Tuesday, November 3, 2009
W(h)ine
Today at work I reminisced about days way back in March when I harvested grapes for Stonyridge vineyard and my friend John called it, “a dreams job for realsville” and it was true, we took our sweet time under the shade of the mature vines and painstakingly examined each cluster of grapes in between bursts of laughter and conversation, they fed us lunch and supplied us with beer at the end of each day, a Dionysian paradise right here on earth... (cue soft focus and a gentle yet perky violin quartet) this is me recounting fond memories from “good old days” gone by. Good old days that seem increasingly unreal the more I try to focus in on them.
Blenheim, the heart of Marlborough, is the viticulture capital of New Zealand. Obscene amounts of wine pour from its valleys, each vintage supplying Kiwi's and those abroad with enough alcohol to keep them good and soused until the next. These massive estates hire out contracting services that send out their middle men to recruit the cheapest labor force possible, this is where the backpackers and Malaysians come in. Gathered by the dozens in the wee hours of the morning we are shipped to expansive vineyards to complete paradoxically simple yet backbreaking work on endless rows of plants. What appears to be the easy task of sliding a green tube-shaped bag onto a bamboo stick and over a budding plant is actually a sadistic order to hunch over into a thousand or so lunges until you can't decide whether your thighs, knees, back or calves hurt more.
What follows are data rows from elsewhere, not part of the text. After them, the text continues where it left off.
(* ===== verification/Reclamation.v ===== *)
(** * elucid-metastore: deletion of objects

    Models src/elucid/elucid-metastore/src/reclamation.rs: which objects may be deleted,
    the claims that are handed to the worker that deletes their bytes, and the records of
    the result. *)

From S2P Require Import Prelude Core ErrorCode CatalogTypes CatalogModel Bytes Frame Storage Database Publication.

#[local] Open Scope string_scope.
#[local] Open Scope Z_scope.

(** ** Errors *)

Inductive ObjectReclamationModelError :=
| RetryDelayMustBePositive | RetryDelayOutOfRange | ReclamationLimitOutOfRange (maximum : Z).

Inductive ObjectReclamationErrorKind := ReclamationConflict | ReclamationUnavailable | ReclamationCorrupt.

Inductive ObjectReclamationErrorSource :=
| ReclamationDatabase (e : SqlError) | ReclamationStorageModel (e : StorageModelError)
| ReclamationInvariant (message : string).

Record ObjectReclamationError := {
  re_kind : ObjectReclamationErrorKind;
  re_source : ObjectReclamationErrorSource;
}.

Definition reclamation_read (source : SqlError) : ObjectReclamationError :=
  {| re_kind := if is_row_decode_error source then ReclamationCorrupt else ReclamationUnavailable;
     re_source := ReclamationDatabase source |}.
Definition reclamation_write (source : SqlError) : ObjectReclamationError :=
  {| re_kind := if is_database_conflict source then ReclamationConflict else ReclamationUnavailable;
     re_source := ReclamationDatabase source |}.
Definition reclamation_corrupt (message : string) : ObjectReclamationError :=
  {| re_kind := ReclamationCorrupt; re_source := ReclamationInvariant message |}.
Definition reclamation_conflict (message : string) : ObjectReclamationError :=
  {| re_kind := ReclamationConflict; re_source := ReclamationInvariant message |}.
Definition reclamation_storage_model (source : StorageModelError) : ObjectReclamationError :=
  {| re_kind := ReclamationCorrupt; re_source := ReclamationStorageModel source |}.

Definition ObjectReclamationError_code (e : ObjectReclamationError) : ErrorCode :=
  match re_kind e with
  | ReclamationConflict => MetastoreConflict
  | ReclamationUnavailable => MetastoreUnavailable
  | ReclamationCorrupt => MetastoreCorrupt
  end.

Notation reclamation := (result ObjectReclamationError).

(** ** Values *)

Definition MAXIMUM_OBJECT_RECLAMATION_ITEMS : Z := 1000.

Definition ObjectDeletionRetryDelay_new (seconds : Z) : result ObjectReclamationModelError Z :=
  if seconds =? 0 then Err RetryDelayMustBePositive else ok_or (narrow I64 seconds) RetryDelayOutOfRange.

Definition ObjectReclamationLimit_new (items : Z) : result ObjectReclamationModelError Z :=
  if (items =? 0) || (items >? MAXIMUM_OBJECT_RECLAMATION_ITEMS)
  then Err (ReclamationLimitOutOfRange MAXIMUM_OBJECT_RECLAMATION_ITEMS)
  else ok_or (narrow I64 items) (ReclamationLimitOutOfRange MAXIMUM_OBJECT_RECLAMATION_ITEMS).

Inductive ObjectDeletionAttempt := InitialAttempt | RetryAttempt.

Record ObjectDeletionClaim := { cl_descriptor : ObjectDescriptor; cl_attempt : ObjectDeletionAttempt }.

Inductive ObjectDeletionFailure := RetryableFailure | IntegrityFailure.

Definition ObjectDeletionFailure_error_code (failure : ObjectDeletionFailure) : ErrorCode :=
  match failure with RetryableFailure => ObjectDeleteFailed | IntegrityFailure => ObjectIntegrityError end.

Inductive ObjectDeletionCompletion := WasDeleted | AlreadyDeleted.
Inductive ObjectDeletionFailureRecording := FailureRecorded | FailureAlreadyDeleted.

Section Reclamation.
Context `{Postgres, UuidText, PathLib}.

(** ** Descriptors of rows *)

Definition materialize_descriptor (row : ObjectRow) : reclamation ObjectDescriptor :=
  let c := ob_columns row in
  let object_id := oc_object_id c in
  key_media ←
    (if decide (oc_kind c = "PARQUET_DATA") then
       match oc_segment_id c, oc_input_id c, oc_batch_id c with
       | Some segment_id, None, None =>
           key ← map_err reclamation_storage_model (parse_parquet (oc_object_key c) segment_id object_id);
           Ok (key, ParquetMedia)
       | _, _, _ => Err (reclamation_corrupt "stored object owner does not match its kind")
       end
     else if decide (oc_kind c = "DEAD_LETTER") then
       match oc_segment_id c, oc_input_id c, oc_batch_id c with
       | None, Some _, Some batch_id =>
           batch_id ← map_err reclamation_storage_model (BatchId_try_from batch_id);
           key ← map_err reclamation_storage_model (parse_dead_letter (oc_object_key c) batch_id object_id);
           Ok (key, DeadLetterMedia)
       | _, _, _ => Err (reclamation_corrupt "stored object owner does not match its kind")
       end
     else Err (reclamation_corrupt "stored object has an unknown kind"));
  let '(key, media_type) := key_media in
  _ ← check (bool_decide (oc_media_type c = media_type_as_str media_type))
        (reclamation_corrupt "stored object media type does not match its kind");
  expected_byte_size ← ok_or (narrow U64 (oc_expected_byte_size c))
                         (reclamation_corrupt "stored object byte size is negative");
  _ ← check (length (oc_digest c) =? 32)%nat (reclamation_corrupt "stored object digest is not 32 bytes");
  format_version ← ok_or (narrow U64 (oc_format_version c))
                     (reclamation_corrupt "stored object format version is negative");
  format_version ← map_err reclamation_storage_model (ObjectFormatVersion_new format_version);
  map_err reclamation_storage_model
    (ObjectDescriptor_new key expected_byte_size (oc_digest c) media_type format_version).

Definition materialize_claims (rows : list ObjectRow) (attempt : ObjectDeletionAttempt)
    : reclamation (list ObjectDeletionClaim) :=
  try_map (λ row, descriptor ← materialize_descriptor row;
                  Ok {| cl_descriptor := descriptor; cl_attempt := attempt |}) rows.

(** ** Claims *)

(** A deletion that failed for a reason that may pass, or whose worker is gone, is tried
    again after the delay. *)
Definition due_retry (due : DateTime) (r : ObjectRow) : bool :=
  bool_decide (ob_state r = "DELETE_PENDING")
  && match ob_last_error_code r with None => true | Some code => bool_decide (code = "OBJECT_DELETE_FAILED") end
  && datetime_leb (ob_updated_at r) due.

Definition load_due_retries (now : DateTime) (locked : gset Z) (retry_delay limit : Z) (db : Database)
    : reclamation (list ObjectRow) :=
  due ← map_err reclamation_read (ok_or (add_seconds now (- retry_delay)) datetime_overflow);
  Ok (select_limited (due_retry due) (λ r, (ob_updated_at r, ob_id r)) limit
        (λ r, bool_decide (ob_id r ∈ locked)) (db_objects db)).

(** [segment.state IN (..) AND segment.reclaim_after <= CURRENT_TIMESTAMP AND ..] *)
Definition segment_releases (now : DateTime) (segment : SegmentRow) (object : ObjectRow) : bool :=
  bool_decide (sg_state segment ∈ ["SUPERSEDED"; "EXPIRED"; "ABANDONED"])
  && match sg_reclaim_after segment with Some t => datetime_leb t now | None => false end
  && (bool_decide (sg_state segment ∈ ["SUPERSEDED"; "EXPIRED"]) && bool_decide (ob_state object = "PUBLISHED")
      || bool_decide (sg_state segment = "ABANDONED")
         && bool_decide (ob_state object ∈ ["PLANNED"; "UPLOADED"])).

Definition owning_segment (db : Database) (object : ObjectRow) : option SegmentRow :=
  ob_segment_id object ≫= λ id, db_segments db !! id.

Definition reclaimable (now : DateTime) (db : Database) (object : ObjectRow) : bool :=
  bool_decide (ob_kind object = "PARQUET_DATA")
  && match owning_segment db object with Some segment => segment_releases now segment object | None => false end
  || bool_decide (ob_kind object = "DEAD_LETTER") && bool_decide (ob_state object = "PUBLISHED")
     && match ob_retention_deadline object with Some t => datetime_leb t now | None => false end.

(** [COALESCE(segment.reclaim_after, object.retention_deadline)], which is not NULL for a
    reclaimable object *)
Definition reclaimable_since (now : DateTime) (db : Database) (object : ObjectRow) : DateTime :=
  match owning_segment db object ≫= sg_reclaim_after with
  | Some t => t
  | None => default now (ob_retention_deadline object)
  end.

Definition load_initial_candidates (now : DateTime) (locked : gset Z) (limit : Z) (db : Database)
    : list ObjectRow :=
  select_limited (reclaimable now db) (λ r, (reclaimable_since now db r, ob_id r)) limit
    (λ r, bool_decide (ob_id r ∈ locked)) (db_objects db).

Definition set_object (r : ObjectRow) (state : string) (now : DateTime)
    (delete_requested_at deleted_at : option DateTime) (last_error_code : option string) : ObjectRow :=
  {| ob_columns := ob_columns r; ob_state := state; ob_uploaded_at := ob_uploaded_at r;
     ob_published_at := ob_published_at r; ob_retention_deadline := ob_retention_deadline r;
     ob_delete_requested_at := delete_requested_at; ob_deleted_at := deleted_at;
     ob_last_error_code := last_error_code; ob_created_at := ob_created_at r; ob_updated_at := now |}.

(** [UPDATE stored_objects .. WHERE object_id = ANY(..) AND ..] that must change every row *)
Definition update_exactly (db : Database) (p : ObjectRow → bool) (f : ObjectRow → ObjectRow) (expected : nat)
    (message : string) : reclamation Database :=
  updated ← map_err reclamation_write (update_objects db p (λ r, Some (f r)));
  let '(db, affected) := updated in
  _ ← check (affected =? Z.of_nat expected) (reclamation_corrupt message);
  Ok db.

Definition mark_retry_attempts (now : DateTime) (rows : list ObjectRow) (db : Database) : reclamation Database :=
  match rows with
  | [] => Ok db
  | _ =>
      update_exactly db
        (λ r, bool_decide (ob_id r ∈ ob_id <$> rows) && bool_decide (ob_state r = "DELETE_PENDING"))
        (λ r, set_object r (ob_state r) now (ob_delete_requested_at r) (ob_deleted_at r) (ob_last_error_code r))
        (length rows) "locked object retries were not reserved exactly once"
  end.

Definition mark_initial_claims (now : DateTime) (rows : list ObjectRow) (db : Database) : reclamation Database :=
  match rows with
  | [] => Ok db
  | _ =>
      update_exactly db
        (λ r, bool_decide (ob_id r ∈ ob_id <$> rows)
              && bool_decide (ob_state r ∈ ["PLANNED"; "UPLOADED"; "PUBLISHED"]) && reclaimable now db r)
        (λ r, set_object r "DELETE_PENDING" now (Some now) (ob_deleted_at r) None)
        (length rows) "locked reclaimable objects were not claimed exactly once"
  end.

Definition claim (now : DateTime) (locked : gset Z) (retry_delay limit : Z) (db : Database)
    : reclamation (Database * list ObjectDeletionClaim) :=
  retry_rows ← load_due_retries now locked retry_delay limit db;
  retry_count ← ok_or (narrow I64 (Z.of_nat (length retry_rows)))
                  (reclamation_corrupt "reclamation retry count exceeds the i64 range");
  remaining ← ok_or (checked_sub I64 limit retry_count) (reclamation_corrupt "reclamation limit underflowed");
  let initial_rows := if remaining =? 0 then [] else load_initial_candidates now locked remaining db in
  db ← mark_retry_attempts now retry_rows db;
  db ← mark_initial_claims now initial_rows db;
  retries ← materialize_claims retry_rows RetryAttempt;
  initial ← materialize_claims initial_rows InitialAttempt;
  Ok (db, app retries initial).

(** ** Results *)

Definition load_claimed_object (c : ObjectDeletionClaim) (db : Database) : reclamation ObjectRow :=
  row ← ok_or (db_objects db !! k_object_id (od_key (cl_descriptor c)))
          (reclamation_corrupt "claimed object metadata is missing");
  descriptor ← materialize_descriptor row;
  if decide (descriptor = cl_descriptor c) then Ok row
  else Err (reclamation_conflict "claimed object descriptor changed before deletion completion").

Definition pending_claim (c : ObjectDeletionClaim) (r : ObjectRow) : bool :=
  (ob_id r =? k_object_id (od_key (cl_descriptor c))) && bool_decide (ob_state r = "DELETE_PENDING").

Definition record_deleted (now : DateTime) (c : ObjectDeletionClaim) (db : Database)
    : reclamation (Database * ObjectDeletionCompletion) :=
  row ← load_claimed_object c db;
  if decide (ob_state row = "DELETE_PENDING") then
    db ← update_exactly db (pending_claim c)
           (λ r, set_object r "DELETED" now (ob_delete_requested_at r) (Some now) None) 1
           "claimed object was not marked deleted";
    Ok (db, WasDeleted)
  else if decide (ob_state row = "DELETED") then Ok (db, AlreadyDeleted)
  else Err (reclamation_conflict "object is not pending deletion").

Definition record_failure (now : DateTime) (c : ObjectDeletionClaim) (failure : ObjectDeletionFailure)
    (db : Database) : reclamation (Database * ObjectDeletionFailureRecording) :=
  row ← load_claimed_object c db;
  if decide (ob_state row = "DELETE_PENDING") then
    db ← update_exactly db (pending_claim c)
           (λ r, set_object r (ob_state r) now (ob_delete_requested_at r) (ob_deleted_at r)
                   (Some (ErrorCode_as_str (ObjectDeletionFailure_error_code failure)))) 1
           "claimed object deletion failure was not recorded";
    Ok (db, FailureRecorded)
  else if decide (ob_state row = "DELETED") then Ok (db, FailureAlreadyDeleted)
  else Err (reclamation_conflict "object is not pending deletion").

End Reclamation.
Sometimes the labor is paid by the hourly minimum wage (which is currently $12.50/hour) and sometimes it is paid per plant completed either as a team or as an individual. The going rate tends to be 3-4 cents for the easier jobs, like the one listed above. Trust me, you are ecstatic if you can earn over one hundred dollars a day. It's enlightening in the sense that if you haven't engaged in habitual manual labor you can't understand what it does to your mind and body (I have only had its acrid seething taste grace my tongue), However, this is the life that millions of people toil under without ever earning enough to sufficiently care for their family. It's shocking to be a part of the dredges of this vast, bottomless abyss of an economic system we so eagerly abide.